Joan Mitchell est née à Chicago le 21 février 1926 d'une mère poète et d'un père médecin qui « dessinait un peu comme Lautrec ». « J'étais déchirée », dira-t-elle dans un entretien accordé en 1982 à Suzanne Pagé et Béatrice Parent, « car je faisais aussi de la poésie et vers onze ans j'ai dû choisir ». Avant d'entrer à la School of the Art Institute à Chicago (1944-1947) elle avait déjà manifesté son intérêt pour les arts plastiques (aquarelles et lithographie) mais elle s'était aussi éprise d'un poète romantique anglais, William Wordsworth, dont on peut dire que les convictions ne sont pas étrangères à l'art de Joan Mitchell.

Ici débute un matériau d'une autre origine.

(** * daily-digest: the calendar event resolver of [daily_digest.py]

    A shallow embedding of the ICS sanitizer ([_sanitize_ics]), the
    timestamp normaliser ([_norm]), the VEVENT adapter ([_parse_ics]) and
    the primary-or-fallback driver ([gcal_events]), with the properties
    the specification states about them.

    Python [bytes] are lists of [byte]; the [bytes] methods the source
    calls are written out in [PyBytes] with the behaviour CPython gives
    them. *)

From Stdlib Require Import List ZArith Lia Bool String Ascii.
From Stdlib Require Import Strings.Byte.
From Stdlib Require Import Sorting.Sorted Sorting.Permutation.
Import ListNotations.

(* ================================================================== *)
(** ** Python [bytes] *)
(* ================================================================== *)

Module PyBytes.

Definition bytes := list byte.

(** A bytes literal written as a Rocq string. *)
Definition b (s : string) : bytes := list_byte_of_string s.

Definition LF : byte := x0a.
Definition CR : byte := x0d.
Definition SP : byte := x20.
Definition TAB : byte := x09.
Definition COLON : byte := x3a.

(** Truthiness of a bytes object: non-empty. *)
Definition truthy (s : bytes) : bool :=
  match s with [] => false | _ :: _ => true end.

(** [s.startswith(p)] *)
Fixpoint startswith (s p : bytes) : bool :=
  match p, s with
  | [], _ => true
  | _ :: _, [] => false
  | c :: p', d :: s' => Byte.eqb c d && startswith s' p'
  end.

(** [s.replace(old, new)] for a non-empty [old]: the leftmost
    occurrences, not overlapping.  [skip] counts the bytes of a matched
    [old] still to be passed over. *)
Fixpoint replace_from (old new : bytes) (skip : nat) (s : bytes) : bytes :=
  match s with
  | [] => []
  | c :: s' =>
      match skip with
      | S k => replace_from old new k s'
      | O =>
          if startswith s old
          then new ++ replace_from old new (List.length old - 1) s'
          else c :: replace_from old new 0 s'
      end
  end.

Definition replace (s old new : bytes) : bytes := replace_from old new 0 s.

(** [s.split(sep)] for a one-byte separator: never the empty list. *)
Fixpoint split (s : bytes) (sep : byte) : list bytes :=
  match s with
  | [] => [[]]
  | c :: s' =>
      if Byte.eqb c sep then [] :: split s' sep
      else match split s' sep with
           | [] => [[c]]
           | l :: ls => (c :: l) :: ls
           end
  end.

(** [s.split(sep, 1)[0]]: what precedes the first [sep], or all of [s]. *)
Fixpoint split1_head (s : bytes) (sep : byte) : bytes :=
  match s with
  | [] => []
  | c :: s' => if Byte.eqb c sep then [] else c :: split1_head s' sep
  end.

(** [sep in s] for a one-byte [sep]. *)
Fixpoint contains (s : bytes) (sep : byte) : bool :=
  match s with
  | [] => false
  | c :: s' => Byte.eqb c sep || contains s' sep
  end.

(** The bytes [bytes.strip()] removes: space, TAB, LF, VT, FF, CR. *)
Definition is_space (c : byte) : bool :=
  match c with
  | x09 | x0a | x0b | x0c | x0d | x20 => true
  | _ => false
  end.

Definition is_digit (c : byte) : bool :=
  match c with
  | x30 | x31 | x32 | x33 | x34 | x35 | x36 | x37 | x38 | x39 => true
  | _ => false
  end.

Fixpoint lstrip (s : bytes) : bytes :=
  match s with
  | [] => []
  | c :: s' => if is_space c then lstrip s' else s
  end.

Fixpoint rstrip (s : bytes) : bytes :=
  match s with
  | [] => []
  | c :: s' =>
      match rstrip s' with
      | [] => if is_space c then [] else [c]
      | r => c :: r
      end
  end.

(** [s.strip()] *)
Definition strip (s : bytes) : bytes := rstrip (lstrip s).

(** [s.isdigit()]: non-empty and every byte an ASCII digit. *)
Definition isdigit (s : bytes) : bool := truthy s && forallb is_digit s.

(** [sep.join(ls)] *)
Fixpoint join (sep : bytes) (ls : list bytes) : bytes :=
  match ls with
  | [] => []
  | [l] => l
  | l :: ls' => l ++ sep ++ join sep ls'
  end.

(** [s[1:]] *)
Definition from1 (s : bytes) : bytes := tl s.

End PyBytes.

(* ================================================================== *)
(** ** The sanitizer *)
(* ================================================================== *)

Module Sanitizer.
Import PyBytes.

(** [raw.replace(b"\r\n", b"\n").replace(b"\r", b"\n")] *)
Definition normalize_newlines (raw : bytes) : bytes :=
  replace (replace raw [CR; LF] [LF]) [CR] [LF].

Definition is_continuation (line : bytes) : bool :=
  startswith line [SP] || startswith line [TAB].

(** The state of the unfolding loop: [(unfolded_lines, current_line)]. *)
Definition unfold_state := (list bytes * bytes)%type.

(** One iteration of [for line in txt.split(b"\n")]. *)
Definition unfold_step (st : unfold_state) (line : bytes) : unfold_state :=
  let '(unfolded_lines, current_line) := st in
  if is_continuation line
  then (unfolded_lines, current_line ++ from1 line)
  else ((if truthy current_line
         then unfolded_lines ++ [current_line]
         else unfolded_lines),
        line).

(** The flush after the loop: "don't forget the last line". *)
Definition unfold_finish (st : unfold_state) : list bytes :=
  let '(unfolded_lines, current_line) := st in
  if truthy current_line then unfolded_lines ++ [current_line]
  else unfolded_lines.

Definition unfold_lines (txt : bytes) : list bytes :=
  unfold_finish (fold_left unfold_step (split txt LF) ([], [])).

(** One iteration of [for line in unfolded_lines]. *)
Definition filter_step (sanitized_lines : list bytes) (line : bytes)
  : list bytes :=
  if negb (truthy (strip line)) then sanitized_lines
  else if contains line COLON then
         let prop := strip (split1_head line COLON) in
         if isdigit prop then sanitized_lines
         else sanitized_lines ++ [line]
       else sanitized_lines ++ [line].

(** The logical lines of the feed, before the filter. *)
Definition unfolded_lines (raw : bytes) : list bytes :=
  unfold_lines (normalize_newlines raw).

(** The lines that survive, before they are joined. *)
Definition sanitized_lines (raw : bytes) : list bytes :=
  fold_left filter_step (unfolded_lines raw) [].

Definition _sanitize_ics (raw : bytes) : bytes :=
  join [LF] (sanitized_lines raw).

End Sanitizer.

(* ================================================================== *)
(** ** Python [datetime] *)
(* ================================================================== *)

(** A naive datetime is its position on the proleptic Gregorian time
    line, in microseconds since 1970-01-01T00:00:00; a [date] is its day
    number since 1970-01-01; a [timedelta] is a number of microseconds.
    The range check of CPython (years 1 to 9999, [OverflowError] outside)
    is not modelled.  An aware datetime adds the [fold] bit and the
    [tzinfo] object. *)

Module PyDatetime.
Open Scope Z_scope.

Definition timedelta := Z.

Definition US_PER_SECOND : Z := 1000000.
Definition US_PER_MINUTE : Z := 60 * US_PER_SECOND.
Definition US_PER_HOUR : Z := 60 * US_PER_MINUTE.
Definition US_PER_DAY : Z := 24 * US_PER_HOUR.

(** [timedelta(hours=h)] *)
Definition timedelta_hours (h : Z) : timedelta := h * US_PER_HOUR.

(** A [tzinfo] object.  [tz_id] stands for the identity of the object
    (the [is] test of CPython; [ZoneInfo] hands out one object per key).
    [tz_utcoffset wall fold] is [tzinfo.utcoffset] of a datetime with
    these fields; [tz_fromutc utc] gives the offset and the fold of the
    local time that [tzinfo.fromutc] returns for the instant [utc]. *)
Record tzinfo := mk_tzinfo {
  tz_id : string;
  tz_utcoffset : Z -> bool -> timedelta;
  tz_fromutc : Z -> timedelta * bool
}.

(** A zone with one offset for all time. *)
Definition fixed_zone (id : string) (off : timedelta) : tzinfo :=
  mk_tzinfo id (fun _ _ => off) (fun _ => (off, false)).

(** [ZoneInfo("UTC")] *)
Definition UTC : tzinfo := fixed_zone "UTC" 0.

(** [a is b] on tzinfo objects *)
Definition tz_is (a b : tzinfo) : bool := String.eqb (tz_id a) (tz_id b).

Record aware := mk_aware {
  wall : Z;
  fold : bool;
  tzinfo_of : tzinfo
}.

Inductive pydatetime :=
| Naive (w : Z)
| Aware (a : aware).

(** [datetime.combine(d, time.min)] *)
Definition combine_min (d : Z) : Z := d * US_PER_DAY.

(** [dt.replace(tzinfo=tz)] on a naive datetime *)
Definition replace_tzinfo (w : Z) (tz : tzinfo) : aware :=
  mk_aware w false tz.

(** [dt.utcoffset()] *)
Definition utcoffset (a : aware) : timedelta :=
  tz_utcoffset (tzinfo_of a) (wall a) (fold a).

(** The instant of an aware datetime on the UTC time line. *)
Definition utc_of (a : aware) : Z := wall a - utcoffset a.

(** [dt.astimezone(tz)] on an aware datetime: [dt] itself when
    [tz is dt.tzinfo], else [tz.fromutc] of the UTC instant. *)
Definition astimezone (a : aware) (tz : tzinfo) : aware :=
  if tz_is tz (tzinfo_of a) then a
  else let u := utc_of a in
       let '(off, fo) := tz_fromutc tz u in
       mk_aware (u + off) fo tz.

(** [a - b] on aware datetimes: the difference of the fields when the
    tzinfo is the same object or the offsets agree, else of the UTC
    instants. *)
Definition dt_sub (a c : aware) : timedelta :=
  if tz_is (tzinfo_of a) (tzinfo_of c) then wall a - wall c
  else utc_of a - utc_of c.

(** [a + d]: field arithmetic, the fold is reset. *)
Definition dt_add (a : aware) (d : timedelta) : aware :=
  mk_aware (wall a + d) false (tzinfo_of a).

(** Does the offset of [a] depend on its fold bit? *)
Definition fold_sensitive (a : aware) : bool :=
  negb (utcoffset a =? tz_utcoffset (tzinfo_of a) (wall a) (negb (fold a))).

Qu'on lise ces vers extraits des Ballades lyriques : « Le poète est charmé par de telles visions,/Pourtant, insoucieux de cette nuit qui tombe,/il croit que leurs couleurs pour toujours dureront,/jusqu'à ce que la paix l'accompagne à la tombe. », et l'on s'aperçoit que le poète lakiste cherche à saisir dans le mouvement ininterrompu des phénomènes de la nature ce point immobile, venu de l'enfance, où la sensation condense l'expérience du monde et se met à l'abri du temps, tout comme Joan Mitchell tentait d'arracher ses œuvres au cours du temps et cherchait à fixer avec sa touche , souvent si nerveuse, tout autre chose qu'un fragment de paysage : une essence de sensation.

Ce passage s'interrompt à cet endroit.